What to produce: Only these lines of the data below are wanted: the one with "user_account (TypedID_String id)", the one with "total_issued; cbn; lia|].", and any lines between them, each repeated exactly.

Provided records:
┄┄┄┄┄┄┄┄┄┄

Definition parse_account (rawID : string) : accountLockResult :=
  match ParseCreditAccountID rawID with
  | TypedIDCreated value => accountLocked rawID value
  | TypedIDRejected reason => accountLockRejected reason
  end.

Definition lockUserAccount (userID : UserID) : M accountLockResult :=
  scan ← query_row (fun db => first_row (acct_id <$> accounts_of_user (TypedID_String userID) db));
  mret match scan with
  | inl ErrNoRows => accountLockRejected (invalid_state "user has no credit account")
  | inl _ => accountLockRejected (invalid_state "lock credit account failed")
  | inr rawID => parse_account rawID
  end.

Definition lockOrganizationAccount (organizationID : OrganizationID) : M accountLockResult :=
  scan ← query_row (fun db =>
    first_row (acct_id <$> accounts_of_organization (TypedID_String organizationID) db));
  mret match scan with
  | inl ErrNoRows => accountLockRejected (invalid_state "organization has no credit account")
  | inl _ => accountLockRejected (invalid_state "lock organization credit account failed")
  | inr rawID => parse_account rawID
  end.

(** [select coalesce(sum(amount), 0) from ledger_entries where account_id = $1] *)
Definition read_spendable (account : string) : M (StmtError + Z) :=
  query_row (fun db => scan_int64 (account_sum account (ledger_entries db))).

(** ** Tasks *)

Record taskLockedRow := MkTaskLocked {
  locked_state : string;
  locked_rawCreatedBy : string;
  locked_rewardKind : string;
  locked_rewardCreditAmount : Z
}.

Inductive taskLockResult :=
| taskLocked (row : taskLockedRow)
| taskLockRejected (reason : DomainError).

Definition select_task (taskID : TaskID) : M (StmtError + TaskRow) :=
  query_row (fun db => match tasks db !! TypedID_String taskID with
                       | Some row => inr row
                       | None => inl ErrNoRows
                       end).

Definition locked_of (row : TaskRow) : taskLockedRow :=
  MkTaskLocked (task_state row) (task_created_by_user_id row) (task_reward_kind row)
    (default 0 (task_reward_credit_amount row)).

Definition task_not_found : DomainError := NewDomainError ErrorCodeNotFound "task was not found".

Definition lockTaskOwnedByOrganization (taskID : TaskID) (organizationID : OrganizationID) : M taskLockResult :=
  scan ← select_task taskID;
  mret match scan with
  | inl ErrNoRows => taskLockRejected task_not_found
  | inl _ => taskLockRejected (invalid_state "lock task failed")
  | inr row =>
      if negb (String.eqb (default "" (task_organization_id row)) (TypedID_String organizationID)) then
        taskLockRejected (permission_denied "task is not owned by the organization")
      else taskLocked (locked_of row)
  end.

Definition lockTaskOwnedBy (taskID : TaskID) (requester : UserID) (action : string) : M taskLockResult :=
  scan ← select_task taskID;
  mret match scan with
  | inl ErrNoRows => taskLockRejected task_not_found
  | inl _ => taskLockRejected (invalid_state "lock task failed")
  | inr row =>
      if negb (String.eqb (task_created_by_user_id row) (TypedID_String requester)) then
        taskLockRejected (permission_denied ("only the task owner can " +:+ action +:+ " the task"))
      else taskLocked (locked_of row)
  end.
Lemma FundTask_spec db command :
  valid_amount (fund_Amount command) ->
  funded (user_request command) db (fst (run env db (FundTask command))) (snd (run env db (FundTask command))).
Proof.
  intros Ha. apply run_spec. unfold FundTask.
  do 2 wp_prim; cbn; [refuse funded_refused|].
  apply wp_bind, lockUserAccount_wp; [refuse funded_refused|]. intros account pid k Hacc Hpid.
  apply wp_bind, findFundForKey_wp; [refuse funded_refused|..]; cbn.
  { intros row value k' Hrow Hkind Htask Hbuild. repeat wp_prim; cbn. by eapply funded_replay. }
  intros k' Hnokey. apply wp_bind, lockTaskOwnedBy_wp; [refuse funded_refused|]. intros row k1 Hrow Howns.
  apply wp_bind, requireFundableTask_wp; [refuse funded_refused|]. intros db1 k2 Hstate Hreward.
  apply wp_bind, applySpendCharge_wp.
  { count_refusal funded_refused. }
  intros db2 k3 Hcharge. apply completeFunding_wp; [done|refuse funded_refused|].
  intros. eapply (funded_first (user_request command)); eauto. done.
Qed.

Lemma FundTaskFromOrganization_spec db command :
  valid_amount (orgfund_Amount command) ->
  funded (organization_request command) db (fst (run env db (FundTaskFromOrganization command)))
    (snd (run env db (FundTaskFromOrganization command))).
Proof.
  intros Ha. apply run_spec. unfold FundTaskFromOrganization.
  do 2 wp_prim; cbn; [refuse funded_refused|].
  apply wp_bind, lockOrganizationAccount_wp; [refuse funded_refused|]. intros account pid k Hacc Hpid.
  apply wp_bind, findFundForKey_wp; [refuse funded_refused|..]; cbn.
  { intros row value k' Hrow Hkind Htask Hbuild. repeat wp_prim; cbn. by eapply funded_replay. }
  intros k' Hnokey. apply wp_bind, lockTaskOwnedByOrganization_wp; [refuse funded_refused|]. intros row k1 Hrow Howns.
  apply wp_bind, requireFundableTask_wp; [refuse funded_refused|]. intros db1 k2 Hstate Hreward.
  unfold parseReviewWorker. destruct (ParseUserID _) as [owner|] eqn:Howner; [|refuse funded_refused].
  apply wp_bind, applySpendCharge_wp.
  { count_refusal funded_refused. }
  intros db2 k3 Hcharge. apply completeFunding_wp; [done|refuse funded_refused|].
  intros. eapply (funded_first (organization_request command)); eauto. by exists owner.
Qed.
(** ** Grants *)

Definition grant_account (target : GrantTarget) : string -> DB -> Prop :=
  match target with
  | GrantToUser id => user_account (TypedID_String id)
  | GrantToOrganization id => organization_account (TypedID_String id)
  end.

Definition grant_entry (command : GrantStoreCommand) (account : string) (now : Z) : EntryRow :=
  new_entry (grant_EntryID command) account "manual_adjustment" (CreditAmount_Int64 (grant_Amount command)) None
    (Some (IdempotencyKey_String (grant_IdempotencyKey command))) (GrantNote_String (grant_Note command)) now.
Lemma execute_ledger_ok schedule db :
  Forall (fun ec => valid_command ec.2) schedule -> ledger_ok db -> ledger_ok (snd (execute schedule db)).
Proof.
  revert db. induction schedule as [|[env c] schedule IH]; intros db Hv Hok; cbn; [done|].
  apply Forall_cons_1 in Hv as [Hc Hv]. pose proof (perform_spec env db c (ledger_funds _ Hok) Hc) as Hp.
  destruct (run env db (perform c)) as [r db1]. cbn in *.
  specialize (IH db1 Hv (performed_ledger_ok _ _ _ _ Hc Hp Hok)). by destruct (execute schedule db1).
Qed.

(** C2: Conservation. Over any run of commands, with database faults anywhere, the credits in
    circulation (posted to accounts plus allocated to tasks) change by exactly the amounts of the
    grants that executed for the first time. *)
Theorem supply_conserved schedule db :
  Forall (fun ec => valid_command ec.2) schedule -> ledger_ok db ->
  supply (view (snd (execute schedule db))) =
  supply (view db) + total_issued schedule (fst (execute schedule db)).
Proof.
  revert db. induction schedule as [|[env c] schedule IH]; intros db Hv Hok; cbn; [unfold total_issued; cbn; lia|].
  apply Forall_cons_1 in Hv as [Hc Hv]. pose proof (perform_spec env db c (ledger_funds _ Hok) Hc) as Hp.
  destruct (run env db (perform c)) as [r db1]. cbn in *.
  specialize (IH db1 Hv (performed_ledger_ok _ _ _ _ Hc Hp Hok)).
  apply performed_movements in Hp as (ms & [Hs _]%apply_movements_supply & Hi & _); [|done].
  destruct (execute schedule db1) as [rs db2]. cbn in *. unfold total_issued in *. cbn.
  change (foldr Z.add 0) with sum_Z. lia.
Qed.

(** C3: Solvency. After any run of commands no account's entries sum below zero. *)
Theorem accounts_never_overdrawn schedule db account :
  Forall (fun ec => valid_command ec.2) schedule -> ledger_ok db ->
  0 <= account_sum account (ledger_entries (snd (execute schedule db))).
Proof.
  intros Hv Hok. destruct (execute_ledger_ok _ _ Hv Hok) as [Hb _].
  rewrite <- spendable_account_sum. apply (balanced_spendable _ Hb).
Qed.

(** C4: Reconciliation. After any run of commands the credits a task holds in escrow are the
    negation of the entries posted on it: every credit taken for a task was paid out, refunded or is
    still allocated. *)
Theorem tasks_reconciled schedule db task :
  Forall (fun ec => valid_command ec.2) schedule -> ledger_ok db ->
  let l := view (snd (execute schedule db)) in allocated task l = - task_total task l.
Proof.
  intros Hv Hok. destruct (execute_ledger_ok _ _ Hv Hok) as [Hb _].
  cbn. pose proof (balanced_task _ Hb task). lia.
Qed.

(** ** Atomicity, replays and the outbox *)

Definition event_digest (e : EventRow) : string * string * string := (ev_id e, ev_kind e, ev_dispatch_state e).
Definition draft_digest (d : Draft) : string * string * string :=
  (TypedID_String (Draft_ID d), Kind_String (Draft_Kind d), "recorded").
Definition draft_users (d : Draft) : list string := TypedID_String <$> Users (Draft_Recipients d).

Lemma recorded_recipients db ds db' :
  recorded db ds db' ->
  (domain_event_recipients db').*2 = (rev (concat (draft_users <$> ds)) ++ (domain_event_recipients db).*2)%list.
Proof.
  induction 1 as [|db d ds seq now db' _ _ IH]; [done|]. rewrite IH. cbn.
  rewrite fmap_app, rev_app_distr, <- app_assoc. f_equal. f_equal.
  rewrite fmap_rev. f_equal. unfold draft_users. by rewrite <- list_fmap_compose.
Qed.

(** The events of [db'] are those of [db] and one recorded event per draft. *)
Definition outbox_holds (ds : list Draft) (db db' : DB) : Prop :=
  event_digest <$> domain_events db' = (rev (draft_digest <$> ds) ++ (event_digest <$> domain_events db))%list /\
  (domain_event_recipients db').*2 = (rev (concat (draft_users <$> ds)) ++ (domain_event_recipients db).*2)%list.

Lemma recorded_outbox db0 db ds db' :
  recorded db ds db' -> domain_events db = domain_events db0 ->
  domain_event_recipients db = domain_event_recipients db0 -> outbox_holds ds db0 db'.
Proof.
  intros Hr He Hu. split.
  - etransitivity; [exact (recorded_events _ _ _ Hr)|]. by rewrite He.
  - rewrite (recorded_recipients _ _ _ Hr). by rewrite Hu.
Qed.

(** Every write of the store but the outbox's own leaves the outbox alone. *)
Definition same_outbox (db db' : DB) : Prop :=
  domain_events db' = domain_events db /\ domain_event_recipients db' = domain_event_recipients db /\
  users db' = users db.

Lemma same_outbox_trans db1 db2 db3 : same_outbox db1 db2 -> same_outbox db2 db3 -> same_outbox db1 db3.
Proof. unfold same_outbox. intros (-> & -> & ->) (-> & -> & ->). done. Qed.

┄┄┄┄┄┄┄┄┄┄

Reply to the exercise:
  | GrantToUser id => user_account (TypedID_String id)
  | GrantToOrganization id => organization_account (TypedID_String id)
  end.

Definition grant_entry (command : GrantStoreCommand) (account : string) (now : Z) : EntryRow :=
  new_entry (grant_EntryID command) account "manual_adjustment" (CreditAmount_Int64 (grant_Amount command)) None
    (Some (IdempotencyKey_String (grant_IdempotencyKey command))) (GrantNote_String (grant_Note command)) now.
Lemma execute_ledger_ok schedule db :
  Forall (fun ec => valid_command ec.2) schedule -> ledger_ok db -> ledger_ok (snd (execute schedule db)).
Proof.
  revert db. induction schedule as [|[env c] schedule IH]; intros db Hv Hok; cbn; [done|].
  apply Forall_cons_1 in Hv as [Hc Hv]. pose proof (perform_spec env db c (ledger_funds _ Hok) Hc) as Hp.
  destruct (run env db (perform c)) as [r db1]. cbn in *.
  specialize (IH db1 Hv (performed_ledger_ok _ _ _ _ Hc Hp Hok)). by destruct (execute schedule db1).
Qed.

(** C2: Conservation. Over any run of commands, with database faults anywhere, the credits in
    circulation (posted to accounts plus allocated to tasks) change by exactly the amounts of the
    grants that executed for the first time. *)
Theorem supply_conserved schedule db :
  Forall (fun ec => valid_command ec.2) schedule -> ledger_ok db ->
  supply (view (snd (execute schedule db))) =
  supply (view db) + total_issued schedule (fst (execute schedule db)).
Proof.
  revert db. induction schedule as [|[env c] schedule IH]; intros db Hv Hok; cbn; [unfold total_issued; cbn; lia|].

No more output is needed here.